Beneath this instruction is a listing. Transcribe from it only the stretch from the line with "Field.IsValid f = true → Field.Runes" through the line with "rewrite !Nat2Z.id.", both end lines included, exactly as written.
^^^^^^^^
(* ===== verification/ParserTheorems.v ===== *)
(** * The theorems about the request parser

    Totality on every body, agreement with the reference definition on JSON
    trees, the hash invariant of the fields, and the bound of the sample. *)

From S2P Require Export ParserSpec Utf8.

(** ** Totality *)

(** C8. [ParseResponses] always returns: on every byte sequence, under every
    behaviour of the context (live, or cancelled at any token) and every depth
    limit, the parse ends in a result or one of the errors of the code; the
    loops and the recursion over nested values never exhaust their fuel. *)
Theorem ParseResponses_terminates sha ctx body maxDepth :
  (∀ k, ctx k ≠ Some OutOfFuel) →
  (ParseResponses sha ctx body maxDepth).2 ≠ Some OutOfFuel.
Proof.
  intros Hctx. unfold ParseResponses. destruct (_ || _); [done|].
  apply parse_document_fuel; [done|]. unfold fuel_for, cursor_size. simpl. lia.
Qed.

(** ** Agreement with the tree *)

(** C7. On the tokens of a JSON object the streaming parser computes the
    reference definition (lookup of [instructions], [input[1].content] and
    [model], and the selection between them) exactly when no object anywhere in
    the document, skipped values included, repeats a key and no value is nested
    deeper than the limit; otherwise it returns an error. *)
Theorem parse_document_refines_spec sha maxDepth F l k :
  (5 ≤ maxDepth)%Z → 3 * length (tokens_of (JObj l)) + 3 ≤ F →
  let r := parse_document sha (λ _, None) maxDepth F
             (mk_cursor (TokenList (tokens_of (JObj l))) k) in
  if value_ok maxDepth 0 (JObj l) then r = (parse_spec sha l, None)
  else ∃ e, r.2 = Some e.
Proof.
  intros Hmax HF. unfold parse_document.
  rewrite <- (app_nil_r (tokens_of (JObj l))) in HF |- *. rewrite object_tokens in HF |- *.
  simpl length in HF. rewrite token_cons. simpl negb. cbv iota.
  pose proof (members_length l).
  pose proof (top_loop_spec sha maxDepth Hmax F l F ∅ initial_parsed [] (k + 1)
    ltac:(lia) ltac:(rewrite length_app in HF; simpl in HF; lia)) as Ht.
  rewrite fresh_keys_nodupb in Ht. cbn [value_ok].
  replace (0 <=? maxDepth)%Z with true by lia. rewrite andb_true_l.
  change (0 + 1)%Z with 1%Z. unfold outcome in Ht.
  destruct (nodupb (map fst l) && _) eqn:Hok.
  - destruct Ht as [k' Ht].
    destruct (top_loop _ _ _ _ _ _ _ _) as [[p [e|]] c]; simplify_eq/=.
    apply andb_true_iff in Hok as [Hn _]. rewrite member_fold by done.
    unfold parse_spec, fields_spec, initial_parsed. simpl.
    by destruct (SelectField _).
  - destruct Ht as (e & c & Ht).
    destruct (top_loop _ _ _ _ _ _ _ _) as [[p [e'|]] c']; simplify_eq/=. eauto.
Qed.

(** ** Fields carry the digest of their whole text *)

Section hash_invariant.
Context {D : Type} `{TokenSource D}.
Context (sha : string → string) (ctx : N → option audit_err) (maxDepth : Z) (F : nat).

Definition wf_field (f : Field.t) : Prop :=
  Field.IsValid f = true →
  Field.SHA256 f = sha (Field.Text f) ∧ Field.Bytes f = slen (Field.Text f) ∧
  Field.Runes f = Z.of_nat (rune_count (B (Field.Text f))) ∧ Field.Text f ≠ ""%string ∧
  (Field.Name f = "instructions"%string ∨ Field.Name f = "input1"%string).

Lemma wf_newTextField name text :
  name = "instructions"%string ∨ name = "input1"%string → wf_field (newTextField sha name text).
Proof.
  intros Hn. unfold newTextField, wf_field.
  destruct (String.eqb_spec text ""); [done|]. simpl. auto.
Qed.

Lemma wf_of_state name s : wf_field (Field.of_state name s).
Proof. unfold wf_field, Field.IsValid. simpl. by rewrite andb_false_r. Qed.

Lemma wf_set_state f s : s ≠ FieldValid → wf_field (Field.set_state f s).
Proof. unfold wf_field, Field.IsValid. simpl. by destruct s. Qed.

#[local] Hint Resolve wf_newTextField wf_of_state wf_set_state : guard.
Ltac wf := solve [eauto with guard | by apply wf_set_state
                 | apply wf_newTextField; by auto].

Lemma parseInstructions_wf (c : cursor D) :
  wf_field (parseInstructions sha ctx maxDepth F c).1.1.
Proof. unfold parseInstructions. step_matches; wf. Qed.

Lemma parseContent_wf (c : cursor D) : wf_field (parseContent sha ctx maxDepth F c).1.1.
Proof. unfold parseContent. step_matches; wf. Qed.

Lemma item_loop_wf n seen cs r (c : cursor D) :
  wf_field r → wf_field (item_loop sha ctx maxDepth F n seen cs r c).1.1.
Proof.
  revert seen cs r c. induction n as [|n IH]; intros seen cs r c Hr; simpl; [done|].
  destruct (more c); [|step_matches; wf].
  destruct (objectKey ctx seen c) as [[[key seen']|] c1]; [|done].
  destruct (key =? _)%string.
  - pose proof (parseContent_wf c1). destruct (parseContent _ _ _ _ _) as [[f []] c2]; auto.
  - destruct (skipValue _ _ _ _ _) as [[] ?]; auto.
Qed.

Lemma parseInputItem_wf (c : cursor D) :
  wf_field (parseInputItem sha ctx maxDepth F c).1.1.
Proof.
  unfold parseInputItem. destruct (token ctx c) as [[[]|] c']; try wf.
  case_bool_decide; [apply item_loop_wf; wf|].
  destruct (skipDelimited _ _ _ _ _ _) as [[] ?]; wf.
Qed.

Lemma input_loop_wf n i r (c : cursor D) :
  wf_field r → wf_field (input_loop sha ctx maxDepth F n i r c).1.1.
Proof.
  revert i r c. induction n as [|n IH]; intros i r c Hr; cbn [input_loop]; [wf|].
  destruct (more c); [|destruct (expect_end _ _ _) as [[] ?]; [done|wf]].
  destruct (i =? 1)%N.
  - pose proof (parseInputItem_wf c). destruct (parseInputItem _ _ _ _ _) as [[f []] c2];
      [wf|auto].
  - destruct (skipValue _ _ _ _ _) as [[] ?]; [auto|wf].
Qed.

Lemma parseInput_wf (c : cursor D) : wf_field (parseInput sha ctx maxDepth F c).1.1.
Proof.
  unfold parseInput. destruct (token ctx c) as [[[]|] c']; try wf.
  case_bool_decide; [apply input_loop_wf; wf|].
  destruct (skipDelimited _ _ _ _ _ _) as [[] ?]; wf.
Qed.

Definition wf_parsed (p : Parsed.t) : Prop :=
  wf_field (Parsed.Instructions p) ∧ wf_field (Parsed.Input1 p).

Lemma parse_member_wf p key (c : cursor D) :
  wf_parsed p → wf_parsed (parse_member sha ctx maxDepth F p key c).1.1.
Proof.
  intros [H1 H2]. unfold parse_member, wf_parsed.
  pose proof (parseInstructions_wf c). pose proof (parseInput_wf c).
  destruct (key =? _)%string; [|destruct (key =? _)%string; [|destruct (key =? _)%string]].
  - by destruct (parseInstructions _ _ _ _ _) as [[f e] c'].
  - by destruct (parseInput _ _ _ _ _) as [[f e] c'].
  - destruct (stringValue _ _ _ _ _) as [[[m v]|e] c']; [by destruct (_ || _)|done].
  - by destruct (skipValue _ _ _ _ _) as [[] c'].
Qed.

Lemma top_loop_wf n seen p (c : cursor D) :
  wf_parsed p → wf_parsed (top_loop sha ctx maxDepth F n seen p c).1.1.
Proof.
  revert seen p c. induction n as [|n IH]; intros seen p c Hp; cbn [top_loop]; [done|].
  destruct (more c); [|by destruct (expect_end _ _ _) as [[] ?]].
  destruct (objectKey ctx seen c) as [[[key seen']|] c1]; [|done].
  pose proof (parse_member_wf p key c1 Hp) as Hm.
  destruct (parse_member _ _ _ _ _ _ _) as [[p' []] c2]; auto.
Qed.

Lemma parse_document_wf (c : cursor D) :
  wf_parsed (parse_document sha ctx maxDepth F c).1.
Proof.
  unfold parse_document.
  assert (wf_parsed initial_parsed) as Hi by (split; wf).
  destruct (token ctx c) as [[t|] c1]; [|done]. destruct (negb _); [done|].
  pose proof (top_loop_wf F ∅ initial_parsed c1 Hi) as Ht.
  destruct (top_loop _ _ _ _ _ _ _ _) as [[p []] c2]; [done|].
  destruct (src_at_eof _); [|done]. by destruct (SelectField p).
Qed.

Lemma SelectField_wf p name f :
  wf_parsed p → SelectField p = (name, f) → name ≠ ""%string →
  wf_field f ∧ Field.IsValid f = true ∧ Field.Name f = name.
Proof.
  intros [H1 H2]. unfold SelectField.
  destruct (Field.IsValid (Parsed.Instructions p)) eqn:E1; [intros; by simplify_eq|].
  destruct (Field.IsValid (Parsed.Input1 p)) eqn:E2; intros; by simplify_eq.
Qed.
End hash_invariant.

Lemma ParseResponses_wf sha ctx body maxDepth :
  wf_parsed sha (ParseResponses sha ctx body maxDepth).1.
Proof.
  unfold ParseResponses. destruct (_ || _); [|apply parse_document_wf].
  split; apply wf_of_state.
Qed.

(** The field the parser selects is never a sample or a prefix: whenever
    [SelectField] names a field of a parsed body, its text is non-empty and its
    digest, byte count and rune count are those of the whole text. *)
Theorem selected_field_is_hashed_whole sha ctx body maxDepth name f :
  SelectField (ParseResponses sha ctx body maxDepth).1 = (name, f) → name ≠ ""%string →
  Field.SHA256 f = sha (Field.Text f) ∧ Field.Bytes f = slen (Field.Text f) ∧
  Field.Runes f = Z.of_nat (rune_count (B (Field.Text f))) ∧ Field.Text f ≠ ""%string.
Proof.
  intros Hs Hn.
  destruct (SelectField_wf sha _ _ _ (ParseResponses_wf sha ctx body maxDepth) Hs Hn)
    as (Hf & Hv & _).
  destruct (Hf Hv) as (? & ? & ? & ? & _). auto.
Qed.

(** ** Sampling *)

Lemma offset_loop_total rs count k off len :
  (count ≤ k)%Z → (k - count ≤ Z.of_nat (length rs))%Z →
  len = (off + Z.of_nat (total_size rs))%Z →
  offset_loop rs count k off len =
    (off + Z.of_nat (total_size (take (Z.to_nat (k - count)) rs)))%Z.
Proof.
  revert count off. induction rs as [|r rs IH]; intros count off Hc Hk Hlen; simpl in *.
  - rewrite take_nil. done.
  - destruct (Z.eqb_spec count k) as [->|Hne].
    + rewrite Z.sub_diag. simpl. lia.
    + unfold total_size in *. simpl in Hlen.
      rewrite IH by lia. replace (Z.to_nat (k - count)) with (S (Z.to_nat (k - (count + 1)))) by lia.
      simpl. lia.
Qed.

Lemma byteOffsetAtRune_total v k :
  (k ≤ Z.of_nat (rune_count (B v)))%Z →
  byteOffsetAtRune v k = Z.of_nat (total_size (take (Z.to_nat k) (runes (B v)))).
Proof.
  intros Hk. unfold byteOffsetAtRune. destruct (Z.leb_spec k 0).
  - replace (Z.to_nat k) with 0 by lia. done.
  - rewrite (offset_loop_total _ 0 k 0); [by rewrite Z.sub_0_r|lia| |].
    + unfold rune_count in Hk. lia.
    + unfold slen. by rewrite runes_total_size.
Qed.

(** The reviewer never sees more than [maxRunes] runes of a field (plus
    the separator).  A text within the limit is passed whole and marked
    unsampled; a longer one is cut, at rune boundaries, to its first and last
    runes, [maxRunes] in total, and marked sampled. The text and the digest of
    the field do not change. *)
Theorem PrepareAISample_bound f maxRunes :
  Field.IsValid f = true → Field.Runes f = Z.of_nat (rune_count (B (Field.Text f))) →
  (0 < maxRunes < 2 ^ 61)%Z →
  let f' := PrepareAISample f maxRunes in
  Field.Text f' = Field.Text f ∧ Field.SHA256 f' = Field.SHA256 f ∧
  Field.AISampled f' = (maxRunes <? Field.Runes f)%Z ∧
  (Field.AISampled f' = false → Field.AISample f' = Field.Text f) ∧
  (Field.AISampled f' = true → ∃ p m q,
     B (Field.Text f) = p ++ m ++ q ∧
     Field.AISample f' = S_ p +:+ sampleSeparator +:+ S_ q ∧
     Z.of_nat (rune_count p) = Z.quot (maxRunes * 2) 3 ∧
     Z.of_nat (rune_count p + rune_count q) = maxRunes).
Proof.
  intros Hv Hr Hm. unfold PrepareAISample. rewrite Hv. simpl negb. cbv iota.
  replace (maxRunes <=? 0)%Z with false by lia.
  destruct (Z.leb_spec (Field.Runes f) maxRunes) as [Hle|Hgt]; cbv zeta; simpl.
  { replace (maxRunes <? Field.Runes f)%Z with false by lia.
    split_and!; done. }
  replace (maxRunes <? Field.Runes f)%Z with true by lia.
  split_and!; try done. intros _.
  replace (wrap64 (maxRunes * 2)) with (maxRunes * 2)%Z
    by (unfold wrap64; rewrite Z.mod_small; lia).
  set (first := Z.quot (maxRunes * 2) 3).
  assert (0 ≤ first ∧ 3 * first ≤ maxRunes * 2 ∧ first ≤ maxRunes)%Z as (H1 & H2 & H3)
    by (subst first; rewrite Z.quot_div_nonneg by lia; Z.to_euclidean_division_equations; lia).
  set (l := B (Field.Text f)) in *. unfold rune_count in Hr.
  rewrite !byteOffsetAtRune_total by (unfold rune_count; fold l; lia). fold l.
  rewrite !Nat2Z.id.
  set (a := Z.to_nat first). set (b := Z.to_nat (Field.Runes f - (maxRunes - first))).
  assert (a ≤ b ∧ b ≤ length (runes l)) as [Hab Hb] by lia.
  destruct (runes_split l a) as [Ha1 _], (runes_split l b) as [_ Hb2].
  set (oa := total_size (take a (runes l))) in *.
  set (ob := total_size (take b (runes l))) in *.
  assert (oa ≤ ob) as Ho.
  { subst oa ob. unfold total_size. replace b with (a + (b - a)) by lia.
    rewrite <- (take_take_drop (runes l) a (b - a)), sum_list_with_app. lia. }
  exists (take oa l), (drop oa (take ob l)), (drop ob l). split_and!.
  - rewrite app_assoc.
    replace (take oa l) with (take oa (take ob l)) by (rewrite take_take; f_equal; lia).
    by rewrite !take_drop.
  - done.
  - unfold rune_count. rewrite Ha1, length_take. lia.
  - unfold rune_count. rewrite Ha1, Hb2, length_take, length_drop. lia.
Qed.

(** ** Witnesses *)

(** A digest function for the concrete runs. *)
Definition tag_digest (s : string) : string := "#" +:+ s.

Lemma ParseResponses_terminates_witness :
  let body := json_text "{'input':[[1],{'role':'user','content':[{'type':'input_text','text':'hi'}]}],'model':'m'}" in
  let r := ParseResponses tag_digest (λ _, None) body 0 in
  Field.Text (Parsed.Selected r.1) = "hi"%string ∧ Parsed.Model r.1 = "m"%string ∧
  r.2 ≠ Some OutOfFuel.
Proof.
  split; [vm_compute; reflexivity|]. split; [vm_compute; reflexivity|].
  apply ParseResponses_terminates. intros k. discriminate.
Defined.

Definition example_document : list (string * json) :=
  [("model", JStr "gpt"); ("input", JArr [JNull; JObj [("content", JArr
     [JObj [("type", JStr "input_text"); ("text", JStr "run ")];
      JObj [("text", JStr "it"); ("type", JStr "input_text")]])]]);
   ("meta", JObj [("a", JNum "1"); ("b", JNum "2")])]%string.

Lemma parse_document_refines_spec_witness :
  parse_spec tag_digest example_document =
    (Parsed.set_Selected (fields_spec tag_digest example_document) "input1"
       (newTextField tag_digest "input1" "run it")) ∧
  parse_document tag_digest (λ _, None) 8 200
    (mk_cursor (TokenList (tokens_of (JObj example_document))) 0) =
    (parse_spec tag_digest example_document, None).
Proof.
  split; [vm_compute; reflexivity|].
  apply (parse_document_refines_spec tag_digest 8 200 example_document 0).
  - lia.
  - vm_compute. lia.
Defined.

Lemma selected_field_is_hashed_whole_witness :
  let body := json_text "{'instructions':'You are a bot'}" in
  Field.SHA256 (Parsed.Selected (ParseResponses tag_digest (λ _, None) body 8).1) =
    tag_digest "You are a bot" ∧
  ∃ f, SelectField (ParseResponses tag_digest (λ _, None) body 8).1 = ("instructions"%string, f) ∧
       Field.SHA256 f = tag_digest (Field.Text f).
Proof.
  split; [vm_compute; reflexivity|].
  eexists. split; [vm_compute; reflexivity|].
  eapply (selected_field_is_hashed_whole tag_digest (λ _, None)
            (json_text "{'instructions':'You are a bot'}") 8 "instructions");
    [vm_compute; reflexivity|discriminate].
Defined.

Lemma PrepareAISample_bound_witness :
  let f := newTextField tag_digest "instructions" "abcdefghij" in
  Field.AISample (PrepareAISample f 6) = "abcd" +:+ sampleSeparator +:+ "ij" ∧
  Field.AISampled (PrepareAISample f 6) = (6 <? Field.Runes f)%Z.
Proof.
  split; [vm_compute; reflexivity|].
  apply (PrepareAISample_bound (newTextField tag_digest "instructions" "abcdefghij") 6);
    [vm_compute; reflexivity|vm_compute; reflexivity|lia].
Defined.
^^^^^^^^
RESPONSE AREA →
  Field.IsValid f = true → Field.Runes f = Z.of_nat (rune_count (B (Field.Text f))) →
  (0 < maxRunes < 2 ^ 61)%Z →
  let f' := PrepareAISample f maxRunes in
  Field.Text f' = Field.Text f ∧ Field.SHA256 f' = Field.SHA256 f ∧
  Field.AISampled f' = (maxRunes <? Field.Runes f)%Z ∧
  (Field.AISampled f' = false → Field.AISample f' = Field.Text f) ∧
  (Field.AISampled f' = true → ∃ p m q,
     B (Field.Text f) = p ++ m ++ q ∧
     Field.AISample f' = S_ p +:+ sampleSeparator +:+ S_ q ∧
     Z.of_nat (rune_count p) = Z.quot (maxRunes * 2) 3 ∧
     Z.of_nat (rune_count p + rune_count q) = maxRunes).
Proof.
  intros Hv Hr Hm. unfold PrepareAISample. rewrite Hv. simpl negb. cbv iota.
  replace (maxRunes <=? 0)%Z with false by lia.
  destruct (Z.leb_spec (Field.Runes f) maxRunes) as [Hle|Hgt]; cbv zeta; simpl.
  { replace (maxRunes <? Field.Runes f)%Z with false by lia.
    split_and!; done. }
  replace (maxRunes <? Field.Runes f)%Z with true by lia.
  split_and!; try done. intros _.
  replace (wrap64 (maxRunes * 2)) with (maxRunes * 2)%Z
    by (unfold wrap64; rewrite Z.mod_small; lia).
  set (first := Z.quot (maxRunes * 2) 3).
  assert (0 ≤ first ∧ 3 * first ≤ maxRunes * 2 ∧ first ≤ maxRunes)%Z as (H1 & H2 & H3)
    by (subst first; rewrite Z.quot_div_nonneg by lia; Z.to_euclidean_division_equations; lia).
  set (l := B (Field.Text f)) in *. unfold rune_count in Hr.
  rewrite !byteOffsetAtRune_total by (unfold rune_count; fold l; lia). fold l.
  rewrite !Nat2Z.id.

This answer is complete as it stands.